Monthly Archives: October 2013

Day of Rest

softdexterConfession: Even though I don’t talk about it as much as I did, I am still missing Dexter something awful. I was looking through my archive of journals this morning for something specific I wanted to write more about, stumbled across my entry from the day Dexter died, and maybe partly because Sam and Eric were gone on a walk and I was alone and knew no one would hear me or be upset by it, I started sobbing. It seems harder to “get over” this loss because I still wasn’t really over losing Obi or Kelly when “it” happened again. And to be quite honest, since I’m confessing, coming clean, in the past five or six years really awful stuff has happened, much of which I didn’t talk about here, either because it was someone else’s stuff or because the consequences of speaking out were too great. Add that to the fact I’m an introvert and Highly Sensitive Person who is easily overwhelmed and it’s a toxic mess.

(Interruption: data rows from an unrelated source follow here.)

Lemma operator_after_operator_witness :
  reading_order (lexicalize "1 + * 2")
  = [mkToken ATOM "1"] ++ mkToken OP "+" :: mkToken OP "*"
      :: [mkToken ATOM "2"; mkToken EOF "EOF"]
  /\ operand_chain [mkToken ATOM "1"] = true
  /\ supported (mkToken OP "+") = true
  /\ type (mkToken OP "*") = OP
  /\ parse "1 + * 2"
     = Raise (SyntaxError
                "Operation cannot be the first symbol in an expression").
Proof.
  repeat (split; [reflexivity|]).
  apply (operator_after_operator "1 + * 2" [mkToken ATOM "1"]
           [mkToken ATOM "2"; mkToken EOF "EOF"]
           (mkToken OP "+") (mkToken OP "*"));
    reflexivity.
Defined.

(** ** The exceptions of a parse *)

(** Whatever the text, an exception that parsing raises is one of the two
    [SyntaxError]s of [parse_expression], the [IndexError] of [peek] on the
    empty list, or a [KeyError] whose key is one of [( ) and or not].  In
    particular [next] is never called on the empty list. *)
Theorem raised_exceptions (expression : string) (e : PyExc) :
  parse expression = Raise e ->
  e = SyntaxError "Operation cannot be the first symbol in an expression"
  \/ e = SyntaxError "Expect an operation, not an atom"
  \/ e = IndexError "list index out of range"
  \/ exists k, In k ["("; ")"; "and"; "or"; "not"] /\ e = KeyError k.
Proof.
  unfold parse.
  set (fuel := S (length (lexicalize expression))).
  destruct (parse_expression fuel (lexicalize expression) 0)
    as [[v r]|e'|] eqn:E; try discriminate.
  intros [= ->].
  assert (Hq : lexicalize expression
               = rev (scan expression ++ [mkToken EOF "EOF"]))
    by reflexivity.
  pose proof E as E'. rewrite Hq in E'.
  pose proof (proj1 (TreeFacts.raise_inventory fuel) _ _ _ E')
    as [H|[H|[H|[H|(t & Hin & Hty & Hl & H)]]]]; auto.
  - exfalso. rewrite H in E'.
    apply (proj1 (TreeFacts.never_pops fuel) _ 0%Z) in E'; [exact E'|].
    now exists (scan expression), (mkToken EOF "EOF").
  - do 3 right. exists (value t). split; [|exact H].
    assert (Hin' : In t (lexicalize expression))
      by (rewrite Hq; now apply -> in_rev).
    pose proof (ScanFacts.operator_values _ _ Hin' Hty) as Hv.
    cbn [In] in Hv |- *.
    destruct Hv as [Hv|[Hv|[Hv|Hv]]];
      [rewrite <- Hv in Hl; discriminate Hl .. | tauto].
Qed.

Lemma raised_exceptions_witness :
  parse "1 and 2" = Raise (KeyError "and")
  /\ (KeyError "and"
      = SyntaxError "Operation cannot be the first symbol in an expression"
      \/ KeyError "and" = SyntaxError "Expect an operation, not an atom"
      \/ KeyError "and" = IndexError "list index out of range"
      \/ exists k, In k ["("; ")"; "and"; "or"; "not"]
                   /\ KeyError "and" = KeyError k).
Proof.
  assert (H : parse "1 and 2" = Raise (KeyError "and"))
    by (vm_compute; reflexivity).
  split; [exact H|exact (raised_exceptions "1 and 2" (KeyError "and") H)].
Defined.

(** ** Printing tokens *)

(** [Token.__repr__] tells tokens apart: two tokens with the same
    representation have the same type and the same text. *)
Theorem Token_repr_injective (t1 t2 : Token) :
  Repr.Token_repr t1 = Repr.Token_repr t2 -> t1 = t2.
Proof.
  destruct t1 as [ty1 v1], t2 as [ty2 v2]. unfold Repr.Token_repr.
  cbn [type value].
  destruct ty1, ty2; cbn; intros H; try discriminate H;
    injection H as ->; reflexivity.
Qed.

Lemma Token_repr_injective_witness :
  Repr.Token_repr (mkToken OP "+") = Repr.Token_repr (mkToken OP "+")
  /\ mkToken OP "+" = mkToken OP "+".
Proof.
  assert (H : Repr.Token_repr (mkToken OP "+")
              = Repr.Token_repr (mkToken OP "+")) by reflexivity.
  split; [exact H|].
  exact (Token_repr_injective (mkToken OP "+") (mkToken OP "+") H).
Defined.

Stress, suffering comes from resisting what is happening, when things aren’t going the way we wanted, and no matter how evolved we might be, how able we are to stay with, cope with the hard stuff, no one wants to see those they love suffer, get sick, or die. My delusion that I should be able to help, to fix it, and smashing myself to bits if I can’t, only adds more suffering.

Continuing in the spirit of confession, yesterday I ate an entire bag of Smart Puffs. They are all natural, gluten and trans fat free with no preservatives, and an entire bag is 630 calories, which is less than a Big Mac or a Peanut Buster Parfait, but still it was a deliberate binge. I was tired, frustrated that my energy wasn’t keeping up with everything I wanted to do, so I took a break to watch TV, a really good show from Mike Birbiglia, My Girlfriend’s Boyfriend. I finished off the tail end of a bag, less than 10 puffs, could have stopped right there, but made the decision to open a new bag. Multiple times I made the decision to keep going, keep eating, and eventually finished the whole bag.

(This video has been helping me to be gentle with myself when I eat something I think I shouldn’t, I remember his sweet little voice listing off everything he’d eaten, groan about how it was too much, and it makes me smile, have a sense of humor about it rather than beating myself up)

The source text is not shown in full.